Your objective:
The lines to copy from the listing below are those that contain the string "KeyError".

--- Material provided ---

(** * The BigchainDB transaction model

    A shallow embedding of [bigchaindb/common/transaction.py]: the classes
    [Input], [TransactionLink], [Output] and [Transaction], their dictionary
    forms, the transaction id, the signing ceremony and the validator.

    Python values are embedded as a tree type, exceptions as an error
    monad, and the collaborators that live outside the file
    ([cryptoconditions], [bigchaindb.common.crypto],
    [bigchaindb.common.utils]) as an interface class. *)

From Stdlib Require Import ZArith Lia Ascii String DecimalString DecimalZ.
From stdpp Require Import base tactics option list strings countable gmap.

Set Warnings "-register-all".
Local Open Scope string_scope.
Local Open Scope list_scope.
Local Open Scope Z_scope.

(** ** Exceptions and the error monad *)

Inductive exn : Type :=
| TypeError
| ValueError
| KeyError
| IndexError
| AttributeError
| ParsingError
| AmountError
| KeypairMismatchException
| InvalidHash
| InvalidSignature
| AssetIdMismatch.

Inductive result (A : Type) : Type :=
| Ok (a : A)
| Raise (e : exn).

Arguments Ok {A} a.
Arguments Raise {A} e.

Definition bind {A B : Type} (r : result A) (k : A -> result B) : result B :=
  match r with
  | Ok a => k a
  | Raise e => Raise e
  end.

Declare Scope py_scope.
Delimit Scope py_scope with py.
Notation "'let*' x ':=' r 'in' k" := (bind r (fun x => k))
  (at level 10, x name, r at level 100, k at level 200) : py_scope.
Notation "'let*' ' p ':=' r 'in' k" := (bind r (fun p => k))
  (at level 10, p strict pattern, r at level 100, k at level 200) : py_scope.
Local Open Scope py_scope.

(** [[f(x) for x in xs]] where [f] may raise: the first exception wins. *)
Fixpoint map_result {A B : Type} (f : A -> result B) (xs : list A)
  : result (list B) :=
  match xs with
  | [] => Ok []
  | x :: xs' =>
      let* y := f x in
      let* ys := map_result f xs' in
      Ok (y :: ys)
  end.

Definition is_ok {A : Type} (r : result A) : bool :=
  match r with Ok _ => true | Raise _ => false end.

(** ** Crypto-condition trees

    The two node kinds the file dispatches on ([isinstance] tests in
    [_sign_input]).  A leaf carries its public key and, once signed, a
    signature; a threshold node carries its threshold and its ordered
    subfulfillments. *)

Inductive Fulfillment : Type :=
| Ed25519Fulfillment (public_key : string) (signature : option string)
| ThresholdSha256Fulfillment (threshold : nat)
    (subconditions : list Fulfillment).

(** ** Python values

    What a dictionary, a list or an attribute may hold.  [PFulfillment] is
    a [cryptoconditions] object stored as a value (an unsigned fulfillment
    in a dictionary, a pre-built condition in an owner list).  A [PDict]
    lists its items in insertion order; its keys are distinct. *)

Inductive pyvalue : Type :=
| PNone
| PStr (s : string)
| PInt (z : Z)
| PList (items : list pyvalue)
| PDict (items : list (string * pyvalue))
| PFulfillment (f : Fulfillment).

Fixpoint Fulfillment_eq_dec (x y : Fulfillment) : {x = y} + {x <> y}.
Proof.
  decide equality;
    try apply String.string_dec; try apply Nat.eq_dec;
    try apply (List.list_eq_dec Fulfillment_eq_dec).
  decide equality. apply String.string_dec.
Defined.

Fixpoint pyvalue_eq_dec (x y : pyvalue) : {x = y} + {x <> y}.
Proof.
  decide equality;
    try apply String.string_dec; try apply Z.eq_dec;
    try apply Fulfillment_eq_dec;
    try apply (List.list_eq_dec pyvalue_eq_dec).
  apply List.list_eq_dec. intros [k1 v1] [k2 v2].
  destruct (String.string_dec k1 k2) as [->|Hk];
    [destruct (pyvalue_eq_dec v1 v2) as [->|Hv]|].
  - left; reflexivity.
  - right; congruence.
  - right; congruence.
Defined.

#[global] Instance Fulfillment_eqdec : EqDecision Fulfillment :=
  Fulfillment_eq_dec.
#[global] Instance pyvalue_eqdec : EqDecision pyvalue := pyvalue_eq_dec.

(** *** Dictionaries *)

(** [d[k]], [None] standing for [KeyError]. *)
Fixpoint dict_get {V : Type} (k : string) (items : list (string * V))
  : option V :=
  match items with
  | [] => None
  | (k', v) :: rest => if String.eqb k k' then Some v else dict_get k rest
  end.

(** [d[k] = v]: an existing key keeps its place, a new one goes last. *)
Fixpoint dict_set {V : Type} (k : string) (v : V)
    (items : list (string * V)) : list (string * V) :=
  match items with
  | [] => [(k, v)]
  | (k', v') :: rest =>
      if String.eqb k k' then (k, v) :: rest
      else (k', v') :: dict_set k v rest
  end.

(** The items left by [d.pop(k)]. *)
Fixpoint dict_remove {V : Type} (k : string) (items : list (string * V))
  : list (string * V) :=
  match items with
  | [] => []
  | (k', v') :: rest =>
      if String.eqb k k' then rest else (k', v') :: dict_remove k rest
  end.

(** [v[k]] for an arbitrary value [v] and a string key: a dictionary looks
    the key up, [None], numbers, strings and lists raise [TypeError]. *)
Definition subscript (v : pyvalue) (k : string) : result pyvalue :=
  match v with
  | PDict items =>
      match dict_get k items with
      | Some x => Ok x
      | None => Raise KeyError
      end
  | PFulfillment _ => Raise TypeError
  | _ => Raise TypeError
  end.

(** *** [str(n)] and [int(s)] *)

Definition py_str (z : Z) : string := NilZero.string_of_int (Z.to_int z).

(** The white space that [int] skips around an ASCII literal: tab, line
    feed, vertical tab, form feed, carriage return and space. *)
Definition is_space (c : ascii) : bool :=
  let n := nat_of_ascii c in
  ((9 <=? n) && (n <=? 13) || (n =? 32))%nat.

Definition is_digit (c : ascii) : bool :=
  let n := nat_of_ascii c in ((48 <=? n) && (n <=? 57))%nat.

Fixpoint lstrip (s : string) : string :=
  match s with
  | String c r => if is_space c then lstrip r else s
  | EmptyString => EmptyString
  end.

Fixpoint rstrip (s : string) : string :=
  match s with
  | String c r =>
      match rstrip r with
      | EmptyString => if is_space c then EmptyString else String c EmptyString
      | r' => String c r'
      end
  | EmptyString => EmptyString
  end.

(** The digits of a literal, its single underscores dropped; an underscore
    has a digit on both sides. *)
Fixpoint digits_of (after_digit : bool) (s : string) : option string :=
  match s with
  | EmptyString => if after_digit then Some EmptyString else None
  | String c r =>
      if is_digit c then
        match digits_of true r with
        | Some ds => Some (String c ds)
        | None => None
        end
      else if (Ascii.eqb c "_" && after_digit)%bool then digits_of false r
      else None
  end.

Definition nat_literal (s : string) : option Z :=
  match digits_of false s with
  | Some ds =>
      match NilEmpty.uint_of_string ds with
      | Some u => Some (Z.of_uint u)
      | None => None
      end
  | None => None
  end.

(** Every character of the string is an ASCII character. *)
Definition is_ascii_text (s : string) : bool :=
  forallb (fun c => (nat_of_ascii c <? 128)%nat) (list_ascii_of_string s).

(** The number of digits [int] reads from a string before it refuses
    the conversion with [ValueError]
    ([sys.int_info.default_max_str_digits]). *)
Definition MAX_STR_DIGITS : nat := 4300.

(** [int(s)] on a string of ASCII characters of at most [MAX_STR_DIGITS]
    characters: surrounding white space, an optional sign, decimal
    digits with single underscores between them.  [None] stands for
    [ValueError]. *)
Definition py_int (s : string) : option Z :=
  match rstrip (lstrip s) with
  | String "+" r => nat_literal r
  | String "-" r => option_map Z.opp (nat_literal r)
  | t => nat_literal t
  end.

(** ** Collaborators outside the file

    [serialize] and [gen_timestamp] come from [bigchaindb.common.utils],
    [hash_data] and [PrivateKey] from [bigchaindb.common.crypto], [VERSION]
    from [bigchaindb.version], the encodings of a fulfillment from
    [cryptoconditions].  They are taken as an interface. *)

Class Externals : Type := {
(** [serialize(value)]: the canonical JSON text of a dictionary. *)
serialize : pyvalue -> string;
(** [hash_data(text)]: the SHA3-256 hex digest of a text. *)
hash_data : string -> string;
(** [Transaction.VERSION]. *)
VERSION : string;
(** [PrivateKey(k).get_verifying_key().encode().decode()]. *)
gen_public_key : string -> string;
(** The signature of a message under a private key. *)
ed25519_sign : string -> string -> string;
(** [ed25519_verify pk message sig]. *)
ed25519_verify : string -> string -> string -> bool;
(** [f.serialize_uri()]; [None] when it raises [TypeError] (a missing
    signature). *)
serialize_uri : Fulfillment -> option string;
(** [Fulfillment.from_uri(s)] on a string. *)
from_uri : string -> result Fulfillment;
(** [f.condition_uri]. *)
condition_uri : Fulfillment -> string;
(** [f.to_dict()], the detail map. *)
Fulfillment_to_dict : Fulfillment -> pyvalue;
(** [Fulfillment.from_dict(d)]. *)
Fulfillment_from_dict : pyvalue -> result Fulfillment;
}.

(** *** Operations on a condition tree *)

(** [Ed25519Fulfillment(public_key=v)]: a string makes a leaf, any other
    value is refused with [TypeError]. *)
Definition Ed25519Fulfillment_init (v : pyvalue) : result Fulfillment :=
  match v with
  | PStr pk => Ok (Ed25519Fulfillment pk None)
  | _ => Raise TypeError
  end.

(** [initial.add_subfulfillment(ffill)]: appended last, with weight one. *)
Definition add_subfulfillment (initial : Fulfillment) (ffill : pyvalue)
  : result Fulfillment :=
  match initial, ffill with
  | ThresholdSha256Fulfillment k subs, PFulfillment f =>
      Ok (ThresholdSha256Fulfillment k (subs ++ [f]))
  | ThresholdSha256Fulfillment _ _, _ => Raise TypeError
  | Ed25519Fulfillment _ _, _ => Raise AttributeError
  end.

---

Exercise answer:
| KeyError
(** [d[k]], [None] standing for [KeyError]. *)
      | None => Raise KeyError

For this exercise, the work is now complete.